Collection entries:
○ ○ ○ ○
(* ===== verification/Metrics.v ===== *)
(** [src/internal/metrics]: the status classes and the middleware that counts and times
    the requests.  A handler is the sequence of calls it makes on its [ResponseWriter];
    the declarations of the series are in [Series]. *)

From Stdlib Require Import SpecFloat.
From S2P Require Import Prelude GoStrings GoFmt GoTime Http.

Local Open Scope string_scope.
Local Open Scope list_scope.
Local Open Scope Z_scope.

Definition StatusClass (code : Z) : string :=
  if 500 <=? code then "5xx"
  else if 400 <=? code then "4xx"
  else if 300 <=? code then "3xx"
  else if 200 <=? code then "2xx"
  else "1xx".

(** ** The response writer of [net/http] *)

(** A call on a [ResponseWriter]. *)
Inductive write_call : Type :=
  | WriteHeader (code : Z)
  | Write (data : string).

(** What was sent: the final status, if any, the informational ones before it, and
    the body. *)
Record sent := mkSent {
  st_Status : option Z;
  st_Informational : list Z;
  st_Body : string;
}.

Definition nothing_sent : sent := mkSent None [] "".

(** A code of other than three digits panics; a code of [1xx] but [101] is sent at
    once and does not count as the status; a second status is ignored. *)
Definition http_WriteHeader (w : sent) (code : Z) : res sent :=
  if (code <? 100) || (999 <? code) then Panic
  else match st_Status w with
       | Some _ => Ok w
       | None =>
           if (code <=? 199) && negb (code =? 101)
           then Ok (mkSent None (st_Informational w ++ [code]) (st_Body w))
           else Ok (mkSent (Some code) (st_Informational w) (st_Body w))
       end.

Definition http_Write (w : sent) (data : string) : sent :=
  mkSent (Some (default StatusOK (st_Status w))) (st_Informational w) (st_Body w +:+ data).

Definition http_call (w : sent) (c : write_call) : res sent :=
  match c with
  | WriteHeader code => http_WriteHeader w code
  | Write data => Ok (http_Write w data)
  end.

(** The status of a handler that wrote nothing is 200. *)
Definition final_status (w : sent) : Z := default StatusOK (st_Status w).

(** ** The middleware *)

(** [type statusRecorder struct] *)
Record statusRecorder := mkRecorder {
  ResponseWriter : sent;
  status : Z;
  wroteHeader : bool;
}.

Definition statusRecorder_WriteHeader (r : statusRecorder) (code : Z) : res statusRecorder :=
  let '(s, wrote) := if wroteHeader r then (status r, true) else (code, true) in
  w ← http_WriteHeader (ResponseWriter r) code;
  Ok (mkRecorder w s wrote).

Definition statusRecorder_Write (r : statusRecorder) (data : string) : statusRecorder :=
  mkRecorder (http_Write (ResponseWriter r) data) (status r) true.

Definition recorder_call (r : statusRecorder) (c : write_call) : res statusRecorder :=
  match c with
  | WriteHeader code => statusRecorder_WriteHeader r code
  | Write data => Ok (statusRecorder_Write r data)
  end.

(** The calls of a handler, on a writer of either kind; a panic ends it. *)
Fixpoint run_handler {W : Type} (call : W → write_call → res W) (w : W) (l : list write_call)
    : res W :=
  match l with
  | [] => Ok w
  | c :: l' => w' ← call w c; run_handler call w' l'
  end.

(** [HTTPRequestsTotal], by method, route and status class, and the observations of
    [HTTPRequestDuration], by method and route. *)
Record http_metrics := mkHttpMetrics {
  HTTPRequestsTotal : gmap (string * string * string) N;
  HTTPRequestDuration : gmap (string * string) (list spec_float);
}.

Definition inc_request (m : http_metrics) (method route class : string) : http_metrics :=
  let l := (method, route, class) in
  mkHttpMetrics (<[l := (default 0 (HTTPRequestsTotal m !! l) + 1)%N]> (HTTPRequestsTotal m))
    (HTTPRequestDuration m).

Definition observe_duration (m : http_metrics) (method route : string) (secs : spec_float) : http_metrics :=
  let l := (method, route) in
  mkHttpMetrics (HTTPRequestsTotal m)
    (<[l := default [] (HTTPRequestDuration m !! l) ++ [secs]]> (HTTPRequestDuration m)).

(** One request through [Middleware(route, next)], from [start] to [now]: a panic of
    the handler passes by the metrics. *)
Definition Middleware (route method : string) (next : list write_call) (start now : Z)
    (m : http_metrics) : http_metrics * res sent :=
  match run_handler recorder_call (mkRecorder nothing_sent StatusOK false) next with
  | Ok rec =>
      let elapsed := Duration_Seconds (now - start) in
      let m := observe_duration m method route elapsed in
      (inc_request m method route (StatusClass (status rec)), Ok (ResponseWriter rec))
  | Err e => (m, Err e)
  | Panic => (m, Panic)
  end.

(** ** Properties *)

(** A code that a client sees as the status of a response. *)
Definition final_code (c : write_call) : Prop :=
  match c with WriteHeader code => 200 ≤ code ≤ 999 ∨ code = 101 | Write _ => True end.

(** The recorder is in step with the writer. *)
Definition recorder_ok (r : statusRecorder) : Prop :=
  status r = final_status (ResponseWriter r) ∧
  wroteHeader r = bool_decide (is_Some (st_Status (ResponseWriter r))).

Lemma recorder_call_ok (r : statusRecorder) (c : write_call) :
  recorder_ok r → final_code c →
  ∃ r', recorder_call r c = Ok r' ∧ http_call (ResponseWriter r) c = Ok (ResponseWriter r') ∧
    recorder_ok r'.
Proof.
  intros [Hs Hw] Hc. destruct r as [[st inf bd] s wr]. unfold final_status in Hs. simpl in *.
  destruct c as [code|data]; simpl in *.
  - unfold statusRecorder_WriteHeader, http_WriteHeader. simpl.
    destruct (Z.ltb_spec code 100), (Z.ltb_spec 999 code); simpl; try lia.
    destruct st as [st|]; simpl in Hw; rewrite Hw; cbn.
    + eexists. split; [reflexivity|]. split; [reflexivity|]. by split.
    + destruct (Z.leb_spec code 199), (Z.eqb_spec code 101); simpl; try lia;
        (eexists; split; [reflexivity|]; split; [reflexivity|]; by split).
  - eexists. split; [reflexivity|]. split; [reflexivity|]. by split.
Qed.

Lemma run_recorder_ok (l : list write_call) (r : statusRecorder) :
  recorder_ok r → Forall final_code l →
  ∃ r', run_handler recorder_call r l = Ok r' ∧
    run_handler http_call (ResponseWriter r) l = Ok (ResponseWriter r') ∧ recorder_ok r'.
Proof.
  revert r. induction l as [|c l IH]; intros r Hr Hall; [by exists r|].
  apply Forall_cons in Hall as [Hc Hl].
  destruct (recorder_call_ok r c Hr Hc) as (r1 & H1 & H2 & Hr1).
  destruct (IH r1 Hr1 Hl) as (r' & H3 & H4 & Hr'). exists r'.
  cbn [run_handler]. rewrite H1, H2. cbn [mbind res_bind]. by rewrite H3, H4.
Qed.

(** The middleware is invisible to the client, and adds one to the series of the
    request's method, the route and the class of the status the client saw, and to
    no other, and one observation to the durations of the method and the route,
    whatever the order and number of the handler's calls. *)
Lemma middleware_counts (route method : string) (next : list write_call) (start now : Z)
    (m : http_metrics) :
  Forall final_code next →
  ∃ w m', run_handler http_call nothing_sent next = Ok w ∧
    Middleware route method next start now m = (m', Ok w) ∧
    (∀ l, default 0%N (HTTPRequestsTotal m' !! l)
      = (default 0%N (HTTPRequestsTotal m !! l)
         + if decide (l = (method, route, StatusClass (final_status w))) then 1 else 0)%N) ∧
    (∀ l, default [] (HTTPRequestDuration m' !! l)
      = default [] (HTTPRequestDuration m !! l)
        ++ if decide (l = (method, route)) then [Duration_Seconds (now - start)] else []).
Proof.
  intros Hall.
  destruct (run_recorder_ok next (mkRecorder nothing_sent StatusOK false)) as (r & H1 & H2 & Hs & _);
    [by split|done|].
  exists (ResponseWriter r). unfold Middleware. rewrite H1. eexists. split; [exact H2|].
  split; [reflexivity|]. rewrite <- Hs. split; intros l; cbn [inc_request observe_duration
    HTTPRequestsTotal HTTPRequestDuration].
  - destruct (decide (l = (method, route, StatusClass (status r)))) as [->|Hne].
    + by rewrite lookup_insert_eq.
    + rewrite lookup_insert_ne by done. lia.
  - destruct (decide (l = (method, route))) as [->|Hne].
    + by rewrite lookup_insert_eq.
    + by rewrite lookup_insert_ne, app_nil_r.
Qed.

(** The status of a response is the one that is set first, 200 when the body comes
    first. *)
Definition first_status (calls : list write_call) : Z :=
  match calls with WriteHeader code :: _ => code | _ => 200 end.

Lemma run_handler_sent (l : list write_call) (w : sent) (code : Z) :
  st_Status w = Some code → Forall final_code l →
  ∃ w', run_handler http_call w l = Ok w' ∧ st_Status w' = Some code.
Proof.
  revert w. induction l as [|c l IH]; intros w Hw Hall; [by exists w|].
  apply Forall_cons in Hall as [Hc Hl]. destruct c as [code'|data]; cbn [run_handler http_call].
  - unfold http_WriteHeader. rewrite Hw. simpl in Hc.
    destruct (Z.ltb_spec code' 100), (Z.ltb_spec 999 code'); cbn [orb mbind res_bind]; try lia. by apply IH.
  - cbn [mbind res_bind]. apply IH; [|done]. unfold http_Write. by rewrite Hw.
Qed.

Lemma final_status_first (l : list write_call) (w : sent) :
  Forall final_code l → run_handler http_call nothing_sent l = Ok w → final_status w = first_status l.
Proof.
  intros Hall Hrun. destruct l as [|c l]; [by injection Hrun as <-|].
  apply Forall_cons in Hall as [Hc Hl].
  destruct c as [code|data]; cbn [run_handler http_call first_status] in *.
  - unfold http_WriteHeader in Hrun. cbn [st_Status nothing_sent] in Hrun. simpl in Hc.
    destruct (Z.ltb_spec code 100), (Z.ltb_spec 999 code); try lia. cbn [orb] in Hrun.
    destruct (Z.leb_spec code 199), (Z.eqb_spec code 101); try lia;
      cbn [andb negb mbind res_bind st_Informational st_Body nothing_sent] in Hrun;
      (destruct (run_handler_sent l (mkSent (Some code) [] "") code eq_refl Hl) as (w' & Hw' & Hst);
       rewrite Hw' in Hrun; injection Hrun as <-; unfold final_status; by rewrite Hst).
  - cbn [mbind res_bind] in Hrun.
    destruct (run_handler_sent l (http_Write nothing_sent data) 200 eq_refl Hl) as (w' & Hw' & Hst).
    rewrite Hw' in Hrun. injection Hrun as <-. unfold final_status. by rewrite Hst.
Qed.

(** The statuses that belong to a class. *)
Definition class_range (class : string) (lo hi : Z) : Prop :=
  (class, lo, hi) ∈ [("2xx", 200, 299); ("3xx", 300, 399); ("4xx", 400, 499); ("5xx", 500, 999)].

Lemma StatusClass_range (class : string) (lo hi code : Z) :
  class_range class lo hi → code ≤ 999 → StatusClass code = class ↔ lo ≤ code ≤ hi.
Proof.
  unfold class_range, StatusClass. intros Hin Hc.
  repeat (apply elem_of_cons in Hin as [[= -> -> ->]|Hin]); [..|by apply elem_of_nil in Hin];
    repeat case_match; split; intros; try done; lia.
Qed.

(** The middleware counts the status set first, in its class and no other. *)
Lemma middleware_first (route method : string) (next : list write_call) (start now : Z)
    (m : http_metrics) (method' route' class : string) (lo hi : Z) :
  class_range class lo hi → Forall final_code next →
  ∃ w m', Middleware route method next start now m = (m', Ok w) ∧
    final_status w = first_status next ∧
    default 0%N (HTTPRequestsTotal m' !! (method', route', class))
    = (default 0%N (HTTPRequestsTotal m !! (method', route', class))
       + if decide (method' = method ∧ route' = route ∧ (lo ≤ first_status next ≤ hi)%Z) then 1 else 0)%N ∧
    run_handler http_call nothing_sent next = Ok w.
Proof.
  intros Hrange Hall. destruct (middleware_counts route method next start now m Hall)
    as (w & m' & Hrun & Hm & Hcount & _).
  exists w, m'. split; [exact Hm|]. pose proof (final_status_first next w Hall Hrun) as Hst.
  split; [exact Hst|]. split; [|exact Hrun]. rewrite Hcount, Hst. f_equal.
  assert (first_status next ≤ 999) as Hle.
  { destruct next as [|[code|data] l]; simpl; try lia. apply Forall_cons in Hall as [Hc _]. simpl in Hc. lia. }
  pose proof (StatusClass_range class lo hi (first_status next) Hrange Hle) as Hcl.
  destruct (decide (_ = _)) as [[= -> -> Hc]|Hne].
  - rewrite decide_True; [done|]. by split_and!; try apply Hcl.
  - rewrite decide_False; [done|]. intros (-> & -> & Hr). apply Hne. by apply Hcl in Hr as <-.
Qed.

(** A handler that sends an informational status first is counted under its class,
    whatever the status of the response. *)
Theorem middleware_informational (route method data : string) (code start now : Z) (m : http_metrics) :
  200 ≤ code ≤ 999 →
  Middleware route method [WriteHeader 103; WriteHeader code; Write data] start now m
  = (inc_request (observe_duration m method route (Duration_Seconds (now - start))) method route "1xx",
     Ok (mkSent (Some code) [103] data)).
Proof.
  intros Hc. unfold Middleware. cbn [run_handler recorder_call].
  unfold statusRecorder_WriteHeader, http_WriteHeader. cbn.
  destruct (Z.ltb_spec code 100), (Z.ltb_spec 999 code); try lia. cbn.
  destruct (Z.leb_spec code 199), (Z.eqb_spec code 101); try lia; reflexivity.
Qed.

Definition no_metrics : http_metrics := mkHttpMetrics ∅ ∅.

Lemma middleware_informational_witness :
  HTTPRequestsTotal
    (Middleware "/healthz" "GET" [WriteHeader 103; WriteHeader 200; Write "x"] 0 1500 no_metrics).1
  = {[("GET", "/healthz", "1xx") := 1%N]}.
Proof.
  rewrite (middleware_informational "/healthz" "GET" "x" 200 0 1500 no_metrics); [reflexivity|done].
Defined.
○ ○ ○ ○
# Assignment
Work out how many lines of the data include the word "client", and write that number alone.

# Answer
3